> EXERCISE OBJECTIVE
Lines of the data that contain the word "count" are the ones to copy.

> INPUT FOR THIS TASK

(** A decimal read with a sign has that sign. *)
Lemma ofDecimal_sign neg m e : signOf (ofDecimal neg m e) = Some neg.
Proof.
  unfold ofDecimal; destruct m as [|p|p]; try reflexivity.
  destruct (0 <=? e)%Z eqn:He.
  - apply Z.leb_le in He.
    assert (0 < Z.pos p * 10 ^ e)%Z as Hpos
      by (apply Z.mul_pos_pos; [lia | apply Z.pow_pos_nonneg; lia]).
    unfold binary_normalize.
    destruct neg; cbn [cond_Zopp].
    + destruct (Z.pos p * 10 ^ e)%Z as [|q|q] eqn:E; try lia.
      cbn [Z.opp]; apply binary_round_sign.
    + destruct (Z.pos p * 10 ^ e)%Z as [|q|q] eqn:E; try lia.
      apply binary_round_sign.
  - unfold SFdiv_core_binary.
    set (e' := Z.min _ _); set (m' := match (0 - 0 - e')%Z with
                                       | Z0 => _ | Zpos _ => _ | Zneg _ => _
                                       end).
    destruct (Z.div_eucl m' (10 ^ (- e))) as [q r] eqn:E.
    apply binary_round_aux_sign.
    apply (div_eucl_quotient_nonneg m' (10 ^ (- e)) q r); trivial.
    + subst m'; destruct (0 - 0 - e')%Z; try lia.
      rewrite Z.shiftl_mul_pow2 by lia.
      apply Z.mul_nonneg_nonneg; [lia | apply Z.pow_nonneg; lia].
    + apply Z.pow_pos_nonneg; lia.
Qed.
(** * Station / MODIS matchup: the window classifier and the joiner

    A shallow embedding of [src/lst_filler/data/matchup.py]:
    [get_matching_and_prev], [create_modis_selection] and
    [match_station_with_modis], together with the few xarray and pandas
    operations these functions are written with. *)

From Stdlib Require Import QArith Qabs Ascii.
From stdpp Require Import base list strings numbers sorting sets.

Local Open Scope Z_scope.
Local Open Scope nat_scope.

(** ** float64 values

    [time_diff_hrs] is a float64 [DataArray].  Absolute value and comparison
    are exact on floats, so a float is modelled by the rational it denotes,
    with the three special values written out. *)
Module Float.

Inductive float : Type :=
| NaN
| PInf
| NInf
| Fin (q : Q).

(** Python's [abs] on a float array. *)
Definition abs (x : float) : float :=
  match x with
  | NaN => NaN
  | PInf | NInf => PInf
  | Fin q => Fin (Qabs q)
  end.

(** [x <= bound] for a finite literal bound; every comparison with NaN is
    false. *)
Definition le (x : float) (bound : Q) : bool :=
  match x with
  | NaN => false
  | PInf => false
  | NInf => true
  | Fin q => Qle_bool q bound
  end.

End Float.
Export Float.

(** ** One-dimensional xarray operations *)
Module XArray.

(** [DataArray.shift(index=count, fill_value=fill)]: the data moves by
    [count] positions, the coordinates stay; what is shifted in is [fill].
    As in xarray's [_shift_one_dim]: the kept slice is [[:-count]] for a
    positive count and [[-count:]] for a negative one, and the filler has
    width [min |count| n]. *)
Definition shift {A} (count : Z) (fill : A) (l : list A) : list A :=
  let n := length l in
  match count with
  | Z0 => l
  | Zpos p => replicate (Nat.min (Pos.to_nat p) n) fill ++ take (n - Pos.to_nat p) l
  | Zneg p => drop (Pos.to_nat p) l ++ replicate (Nat.min (Pos.to_nat p) n) fill
  end.
(** * magentic.chatprompt: template binding, output typing and retrying
      invocation of a chat model

    A shallow embedding of [src/magentic/chatprompt.py].  Python objects
    that the module only passes around are values of the inductive type
    [value]; list objects live in a heap so that aliasing and [.copy()]
    are visible; the process-wide default chat model and the record of
    backend calls are fields of the [world] threaded through every
    operation.  Exceptions are the [Raise] branch of [result]. *)

From Stdlib Require Import ZArith Ascii String List Lia.
From stdpp Require Import base option list gmap strings pretty.

Set Warnings "-register-all".

Local Open Scope string_scope.
Local Open Scope list_scope.

(** ** Python values *)

(** A declared return annotation: a plain type, or a union of alternatives
    ([A | B | C], [typing.Union[A, B, C]]). *)
Inductive type_descriptor :=
| Plain (name : string)
| Union (members : list type_descriptor).

Inductive value :=
| VNone
| VInt (n : Z)
| VStr (s : string)
| VTuple (items : list value)
| VDict (items : list (string * value))
| VType (t : type_descriptor)
| VCallable (name : string).

(** ** Exceptions *)

(** The reasons for which [inspect.Signature.bind] raises [TypeError]. *)
Inductive bind_failure :=
| missing_required_argument (arg : string)
| too_many_positional_arguments
| multiple_values_for_argument (arg : string)
| positional_only_passed_as_keyword (arg : string)
| unexpected_keyword_argument (arg : string).

(** What a backend reports when its reply could not be coerced into any of
    the requested output types. *)
Record validation_failure := { failed_output : value; failure_text : string }.

Inductive exn :=
| TypeError (why : bind_failure)
| KeyError (key : string)
| IndexError
| ValueError (msg : string)
| ToolSchemaParseError (e : validation_failure)
| BackendError (tag : string)
| AttributeError (attr : string).

(** The error taxonomy of the specification. *)
Inductive error_category :=
| BindingError | TemplateError | RecoverableValidationError | FatalError
| ProgrammingError.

> THE COMPLETED TASK
(** [DataArray.shift(index=count, fill_value=fill)]: the data moves by
    [count] positions, the coordinates stay; what is shifted in is [fill].
    As in xarray's [_shift_one_dim]: the kept slice is [[:-count]] for a
    positive count and [[-count:]] for a negative one, and the filler has
    width [min |count| n]. *)
Definition shift {A} (count : Z) (fill : A) (l : list A) : list A :=
  match count with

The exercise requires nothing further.